Step 2: Linearize Vector In this example, the vector is cut at two points by the enzyme BsaI, removing the stuffer sequence and sacB counter-selection marker (see our restriction digest protocol). After the digest is complete, you will need to separate the linearized vector from the reaction mixture by gel electrophoresis followed by gel purification. The cut vector end will now look like this:
Note: Elute your purified digestion and PCR products with sterile water (instead of TE buffer) to ensure optimal salt concentrations in subsequent reactions.
Step 3: Create Vector Overhangs Treat the linearized vector with T4 DNA polymerase to "chew back" the free 3' ends, following the manufacturer's instructions. In this case, we will include the free nucleotide dGTP in the reaction (exclude all other nucleotides from standard polymerase protocol), causing the enzyme to perform exonuclease activity until the first "G" in the sequence. Because the polymerase reaction is favored over the exonuclease reaction, the polymerase will add back the guanosine residue and become stalled. A typical T4 Pol reaction is shown. Mix the components (add the T4 last) and incubate at room temperature for 30 minutes. Inactivate T4 Pol by heating to 75° for 20 minutes.
|Volume (μl)||Reagent||Final Conc.|
|20-30||Eluted DNA||10-50 ng/μl|
|1||dGTP (100mM)||2.5 mM|
|2||DTT (100 mM)||5 mM|
|1||BSA (10 μg/μl)||0.25 μg/μl|
|1||T4 DNA polymerase||0.075 units/μl|
|sterile dH20 to 40 μl|
Step 4: Amplify Insert by PCR Perform PCR amplification of your insert following the instructions provided by your polymerase manufacturer. It is very important to remove all free nucleotides from your PCR product before proceeding, as they will interfere with the exonuclease activity of T4 Pol in the following step. This may be accomplished by gel purification.

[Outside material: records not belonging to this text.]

(** [substitute_vars_inner], [substitute_vars] *)
Definition substitute_vars_inner (known : known_map) (e : Expr) : Expr :=
  subst_fuel (S (AyExpr.size e)) known e.
Definition substitute_vars (e : Expr) (known : known_map) : Expr :=
  if decide (known = ∅) then e else substitute_vars_inner known e.

End Subst.

End ConstSubst.

(** * Correctness of the substitution

    Under an admissible valuation that gives the known variables their constants,
    an expression and its substitution have the same value. *)

Module ConstSubstSpec.
Import BvArith AyBuild ConstEval ConstEvalSpec ConstSubst.

(** ** Constants *)

Section Constants.
Context `{AyApi}.

Lemma constant_node_cong v (g h : Expr -> bool) :
  (forall c, c ∈ subexprs v -> g c = h c) -> constant_node v g = constant_node v h.
Proof.
  intros E. unfold constant_node. destruct v as [| | |[] x| | | | | | |a i x| | | | | |]; try done; cbn in *.
  - by rewrite E by set_solver.
  - by rewrite !E by set_solver.
Qed.

Lemma is_constant_eq e : is_constant e = constant_node (value e) is_constant.
Proof.
  unfold is_constant at 1. cbn [fold_expr]. apply constant_node_cong. intros c Hc.
  pose proof (sub_size e c Hc). apply fold_expr_fuel; [apply constant_node_cong|lia..].
Qed.

(** A constant has no variables. *)
Lemma constant_closed e n : is_constant e = true -> ~ occurs n e.
Proof.
  induction e as [e IH] using size_ind. rewrite is_constant_eq. unfold constant_node.
  intros [S|C]%orb_true_iff; [by apply scalar_no_vars|]. unfold children in IH.
  intros O. inversion O as [e' V|e' c Hc Oc]; subst; [by rewrite V in C|]. unfold children in Hc.
  destruct (value e) as [| | |[] x| | | | | | |a i x| | | | | |]; try discriminate; cbn in *.
  - apply list_elem_of_singleton in Hc as ->. apply (IH x); [left|done..].
  - rewrite !andb_true_iff in C. destruct C as [[Ca Ci] Cx]. apply (IH c Hc); [|done].
    repeat (apply elem_of_cons in Hc as [->|Hc]; [done|]). by apply elem_of_nil in Hc.
Qed.

End Constants.

Section Sound.
Context `{Encoder}.

Lemma constant_eval r r' e : is_constant e = true -> eval r e = eval r' e.
Proof. intros C. apply eval_ext. intros n O. by apply constant_closed with (n := n) in C. Qed.

(** The map holds constants, which the valuation gives to its variables. *)
Definition known_ok (r : string -> val) (known : gmap string Expr) : Prop :=
  forall n c, known !! n = Some c -> is_constant c = true /\ r n = eval r c.

Lemma select_store_sound r fuel : forall a i x,
  admissible r -> select_store fuel a i = Some x -> vselect (eval r a) (eval r i) = eval r x.
Proof.
  induction fuel as [|fuel IH]; intros a i x Hr F; [discriminate|]. cbn [select_store] in F.
  destruct (value a) as [| | | | | | | | | |b j y| | | | | |] eqn:V; try discriminate.
  destruct (vselect_store r a b j y (eval r i) Hr V) as [Same Diff].
  destruct (decide (i = j)) as [->|N]; [injection F as <-; by apply Same|].
  destruct (is_constant i && is_constant j) eqn:C; [|discriminate].
  apply andb_true_iff in C as [Ci Cj]. rewrite Diff; [by apply IH|].
  intros E. apply N. by eapply index_const_eq.
Qed.

Lemma scalar_eval_inj r a b :
  is_scalar_constant a = true -> is_scalar_constant b = true -> eval r a = eval r b <-> a = b.
Proof. intros A B. split; [by apply scalar_const_eq|by intros ->]. Qed.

Step 5: Create Insert Overhangs Treat your purified PCR product with T4 Pol in the presence of dCTP (not dGTP), corresponding to the first base removed by the restriction digest to create the free 5' end of the cut vector (shown in blue here). The T4 reaction may be stopped by heating to 75° for 20 minutes.

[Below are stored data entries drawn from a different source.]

Lemma inv_skip n c stack state :
  state !! n = Some c -> search_inv ((n, false) :: stack) state -> search_inv stack state.
Proof.
  intros Sn [L F G P C A]. cbn in *. destruct L as [_ L], F as [Fn F].
  split; [done..| |done|done]. eapply pending_mono; [| |exact P]; [done|].
  intros s ->%list_elem_of_singleton. left. destruct c; [|done]. by apply G in Sn.
Qed.

Lemma inv_visit n stack state :
  state !! n = None -> (forall s, s ∈ succs edges n -> <[n := OnStack]> state !! s <> Some OnStack) ->
  search_inv ((n, false) :: stack) state ->
  search_inv (push_succs (<[n := OnStack]> state) (succs edges n) ((n, true) :: stack))
    (<[n := OnStack]> state).
Proof.
  intros Sn B [L F G P C A]. cbn in L, F, G, P. destruct L as [E L], F as [Fn F].
  set (state' := <[n := OnStack]> state) in *. rewrite push_succs_eq.
  set (l := rev _).
  assert (Hl : forall s, s ∈ l <-> s ∈ succs edges n /\ state' !! s = None).
  { intros s. subst l. rewrite list_elem_of_In, <- in_rev, filter_In, <- list_elem_of_In.
    by rewrite bool_decide_eq_true. }
  assert (Do : forall s, state' !! s = Some Done <-> state !! s = Some Done).
  { intros s. subst state'. destruct (decide (n = s)) as [->|]; [|by rewrite lookup_insert_ne].
    rewrite lookup_insert_eq. split; [discriminate|congruence]. }
  assert (Gr : forall m, state' !! m = Some OnStack <-> m ∈ n :: path stack).
  { intros m. subst state'. rewrite elem_of_cons, <- G. destruct (decide (n = m)) as [->|].
    - rewrite lookup_insert_eq. naive_solver.
    - rewrite lookup_insert_ne by done. naive_solver. }
  assert (L' : linked ((n, true) :: stack)) by done.
  split.
  - eapply linked_unmarked; [done|done|]. intros s Hs. by apply Hl in Hs as [Hs _].
  - apply fresh_unmarked; [done|]. intros s [_ Hs]%Hl Hp. apply Gr in Hp. congruence.
  - intros m. rewrite path_unmarked. apply Gr.
  - rewrite pending_unmarked. cbn. split.
    + intros s Hs. rewrite elem_of_app, list_elem_of_In, <- in_rev, <- list_elem_of_In, Hl.
      destruct (state' !! s) as [[]|] eqn:D; [|by left|right; by left]. by apply B in Hs.
    + eapply pending_mono; [| |exact P]; [by intros s; rewrite Do|].
      intros s ->%list_elem_of_singleton. right. left.
  - intros m s. rewrite !Do. apply C.
  - intros m. rewrite Do. apply A.
Qed.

Step 6: Anneal and Transform Mix your treated vector and insert at a molar ratio of 1:2 or 1:3, using between 20 and 50 ng of vector per annealing reaction. This should be done in a small volume with no additional water (<5 μl). It is advisable to set up multiple reactions by holding the vector concentration fixed across multiple concentrations of insert, thereby increasing your chances of success. Set up a vector only control with water instead of the insert. Incubate the annealing reaction for 5 minutes at room temperature, then add 1 μl of 25 mM EDTA, followed by another 5 minutes at room temperature. The reaction is now ready for transformation. Use 1-2 μl of annealing reaction for each transformation, following a standard protocol.